Philosophy of Nicholas of Cusa
15th-century German philosopher, mathematician, and man of the church Nicholas of Cusa is also known as Nicholas Cusanas and Nicholas of Kues. After becoming a doctor of canon law, Nicholas became involved in the politics of European Catholicism, eventually being made a cardinal and a Prince-Bishop in the church. Although never specifically considered heretical, his teachings were some of the first to influence the humanist ideals of the Reformation. Nicholas argued that the church needed reform because it and its members, even the Pope, had become distant from the role left by St. Peter.
Nicholas’ mystical Christian philosophy included the idea that people could not know God through their normal minds without first teaching themselves “learned ignorance.” He believed that because humans are finite creations and God is infinite, people must attempt to understand the limits between themselves and God, knowing that their ignorance is “learned.” In addition to his theology, Nicholas was a skilled natural scientist, mathematician, and botanist. He wrote over 100 books on a variety of topics, many of which were centuries ahead of their time. In order to demonstrate the limitlessness of God, he included geometric exercises and word problems in his treatise Learned Ignorance.

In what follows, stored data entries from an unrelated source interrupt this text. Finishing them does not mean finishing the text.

(* ===== verification/CcnPrefix.v ===== *)
(** ccn-lite's names (ccnl-core/src/ccnl-prefix.c): URIs to components and back,
    chunk numbers, and the comparison of names.  Strings are lists of bytes without
    the terminating NUL. *)

From Stdlib Require Import ZArith Lia.
From stdpp Require Import base list.
From S2P Require Import Prelude Ints ByteMem NdnTlv.
Open Scope Z_scope.

Definition CCNL_MAX_PREFIX_SIZE : Z := 2048.
Definition CCNL_SUITE_CCNTLV : Z := 2.
Definition CCNX_TLV_N_Chunk : Z := 0x0010.

Definition CMP_EXACT : Z := 0.
Definition CMP_MATCH : Z := 1.
Definition CMP_LONGEST : Z := 2.

(** ** From a URI to components *)

Definition SLASH : Z := 47.
Definition PERCENT : Z := 37.

(** hex2int, with the tolower of the C locale. *)
Definition hex2int (c : Z) : Z :=
  if (48 <=? c) && (c <=? 57) then c - 48
  else
    let c := if (65 <=? c) && (c <=? 90) then c + 32 else c in
    if (97 <=? c) && (c <=? 102) then c - 97 + 10 else 0.

Fixpoint unescape_component (comp : list Z) : list Z :=
  match comp with
  | [] => []
  | c :: rest =>
      match rest with
      | h :: l :: rest' =>
          if c =? PERCENT then (hex2int h * 16 + hex2int l) :: unescape_component rest'
          else c :: unescape_component rest
      | _ => c :: unescape_component rest
      end
  end.

(** The bytes before the next slash, and the string from the slash on. *)
Fixpoint span_slash (uri : list Z) : list Z * list Z :=
  match uri with
  | [] => ([], [])
  | c :: uri' =>
      if c =? SLASH then ([], uri)
      else let '(w, r) := span_slash uri' in (c :: w, r)
  end.

(** The loop of ccnl_URItoComponents, with room for [n] more components. *)
Fixpoint uri_components (n : nat) (uri : list Z) : list (list Z) :=
  match n, uri with
  | O, _ | _, [] => []
  | S n', _ =>
      let '(w, rest) := span_slash uri in
      unescape_component w :: uri_components n' (tail rest)
  end.

Definition ccnl_URItoComponents (uri : list Z) : list (list Z) :=
  let uri := match uri with c :: uri' => if c =? SLASH then uri' else uri | [] => [] end in
  uri_components (Z.to_nat (CCNL_MAX_NAME_COMP - 1)) uri.

(** ** Changing a name *)

(** ccnl_prefix_dup: [ok] tells which of its allocations succeed, in their order.
    The last one, for a chunk number, is written to without a test. *)
Definition ccnl_prefix_dup (ok : nat -> bool) (p : prefix) : M unit (option prefix) :=
  if negb (ok 0%nat && ok 1%nat && ok 2%nat && ok 3%nat) then ret None
  else match pfx_chunknum p with
       | Some n => if negb (ok 4%nat) then throw NullDeref
                   else ret (Some (mkPrefix (pfx_comps p) (Some n) (pfx_suite p)))
       | None => ret (Some (mkPrefix (pfx_comps p) None (pfx_suite p)))
       end.

(** ccnl_prefix_appendCmp: [ok] tells which of its three allocations succeed; a
    failure behind [compcnt++] leaves the old components with the new count, which
    the last component of the result stands for: there is none behind it. *)
Inductive appended : Type :=
| AppOk (p : prefix)
| AppFull                    (* -1, nothing changed *)
| AppNoMem (compcnt : Z).    (* -1, the count is one above the components *)

Definition ccnl_prefix_appendCmp (ok : nat -> bool) (p : prefix) (cmp : list Z) : appended :=
  if CCNL_MAX_NAME_COMP <=? zlen (pfx_comps p) then AppFull
  else if negb (ok 0%nat && ok 1%nat && ok 2%nat) then AppNoMem (zlen (pfx_comps p) + 1)
  else AppOk (mkPrefix (pfx_comps p ++ [cmp]) (pfx_chunknum p) (pfx_suite p)).

(** ccnl_prefix_addChunkNum: the bytes of the component for each suite. *)
Definition chunk_component (suite chunknum : Z) : option (list Z) :=
  if suite =? CCNL_SUITE_NDNTLV then Some [NDN_Marker_SegmentNumber; u8 chunknum]
  else if suite =? CCNL_SUITE_CCNTLV then Some [0; CCNX_TLV_N_Chunk; 0; 1; u8 chunknum]
  else None.

Definition ccnl_prefix_addChunkNum (ok : nat -> bool) (p : prefix) (chunknum : Z)
    : option prefix :=
  if 0xff <=? chunknum then None
  else match chunk_component (pfx_suite p) chunknum with
       | None => None
       | Some cmp =>
           match ccnl_prefix_appendCmp ok p cmp with
           | AppOk p' =>
               if negb (ok 3%nat) then None
               else Some (mkPrefix (pfx_comps p') (Some chunknum) (pfx_suite p'))
           | _ => None
           end
       end.

(** ** Comparison *)

(** The loop: the index at which two lists of components differ, or at which one of
    them ends. *)
Fixpoint cmp_comps (pcs ncs : list (list Z)) (i : Z) : bool * Z :=
  match pcs, ncs with
  | c :: pcs', d :: ncs' =>
      if decide (c = d) then cmp_comps pcs' ncs' (i + 1) else (false, i)
  | _, _ => (true, i)
  end.

Definition SHA256_DIGEST_LEN : nat := 32.

(** The components of the first name; [md], when it is there, points to at least
    SHA256_DIGEST_LEN bytes, which are its last component. *)
Definition cmp_side (pfx : prefix) (md : option (list Z)) : list (list Z) :=
  pfx_comps pfx ++ match md with Some d => [take SHA256_DIGEST_LEN d] | None => [] end.

Definition ccnl_prefix_cmp (pfx : prefix) (md : option (list Z)) (nam : prefix) (mode : Z) : Z :=
  let pcs := cmp_side pfx md in
  if (mode =? CMP_EXACT) && negb (zlen pcs =? zlen (pfx_comps nam)) then - 1
  else if (mode =? CMP_EXACT) &&
          negb (bool_decide (pfx_chunknum pfx = pfx_chunknum nam)) then - 1
  else
    let '(same, i) := cmp_comps pcs (pfx_comps nam) 0 in
    if same then (if mode =? CMP_EXACT then 0 else i)
    else (if mode =? CMP_EXACT then - 1 else i).

(** ccnl_i_prefixof_c, for a content with the name [p]; [digest] is
    compute_ccnx_digest of its packet, a SHA-256 of the CCN library's platform. *)
Definition ccnl_i_prefixof_c (digest : option (list Z)) (pfx : prefix)
    (minsuffix maxsuffix : Z) (p : prefix) : Z :=
  let n := zlen (pfx_comps pfx) in
  let k := zlen (pfx_comps p) in
  if (u32 (k + 1) <? u64 (n + minsuffix)) || (u64 (n + maxsuffix) <? u32 (k + 1)) then - 2
  else if u32 (n - k) =? 1 then
    match digest with
    | None => - 3
    | Some md => ccnl_prefix_cmp p (Some md) pfx CMP_EXACT
    end
  else ccnl_prefix_cmp p None pfx CMP_EXACT.

(** ** From a name to a string *)

Definition hex_digit (v : Z) : Z := if v <? 10 then 48 + v else 87 + v.

(** snprintf of "%%%02x" for a char, which is signed: an int below zero has eight
    digits. *)
Definition print_escaped (c : Z) : list Z :=
  (if 128 <=? c then PERCENT :: replicate 6 102 else [PERCENT])
  ++ [hex_digit (c / 16); hex_digit (c mod 16)].

Definition print_char (escape_components : bool) (c : Z) : list Z :=
  if (128 <=? c) || (c <? 0x20) || (c =? 0x7f) || (escape_components && (c =? SLASH))
  then print_escaped c else [c].

(** What is printed so far, or NULL when the buffer is full; one byte of it is for
    the NUL. *)
Definition print_add (buflen : Z) (out s : list Z) : option (list Z) :=
  if zlen s <? buflen - zlen out then Some (out ++ s) else None.

(** The characters of a component; the loop ends above CCNL_MAX_PREFIX_SIZE. *)
Fixpoint print_comp (escape_components : bool) (buflen : Z) (comp out : list Z)
    : option (list Z) :=
  match comp with
  | [] => Some out
  | c :: comp' =>
      match print_add buflen out (print_char escape_components c) with
      | None => None
      | Some out =>
          if CCNL_MAX_PREFIX_SIZE <? zlen out then Some out
          else print_comp escape_components buflen comp' out
      end
  end.

Fixpoint print_comps (escape_components : bool) (skip : nat) (buflen : Z)
    (comps : list (list Z)) (out : list Z) : option (list Z) :=
  match comps with
  | [] => Some out
  | c :: comps' =>
      match print_add buflen out [SLASH] with
      | None => None
      | Some out =>
          match print_comp escape_components buflen (drop skip c) out with
          | None => None
          | Some out => print_comps escape_components skip buflen comps' out
          end
      end
  end.

Definition ccnl_prefix_to_str_detailed (pr : prefix) (ccntlv_skip escape_components : bool)
    (buflen : Z) : option (list Z) :=
  let skip := if ccntlv_skip && (pfx_suite pr =? CCNL_SUITE_CCNTLV) then 4%nat else 0%nat in
  print_comps escape_components skip buflen (pfx_comps pr) [].

(** The kernel build: only the NDN suite, nothing is skipped, slashes stay. *)
Definition ccnl_prefix_to_str (pr : prefix) (buflen : Z) : option (list Z) :=
  print_comps false 0 buflen (pfx_comps pr) [].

The latter half of Nicholas’ life was heavily involved in the politics of contemporary Europe, including the dominion of the church over princes and other rulers who were thought to be in power because of divine right. Nicholas proposed that both the Holy Roman Empire and the church needed reform, but he gave the church ultimate authority in the interpretation of scripture and Christian doctrine. He was one of the first to attempt to harmonize the relationship between political and church leaders, making his text The Catholic Concordance one of the most important texts of the next two centuries.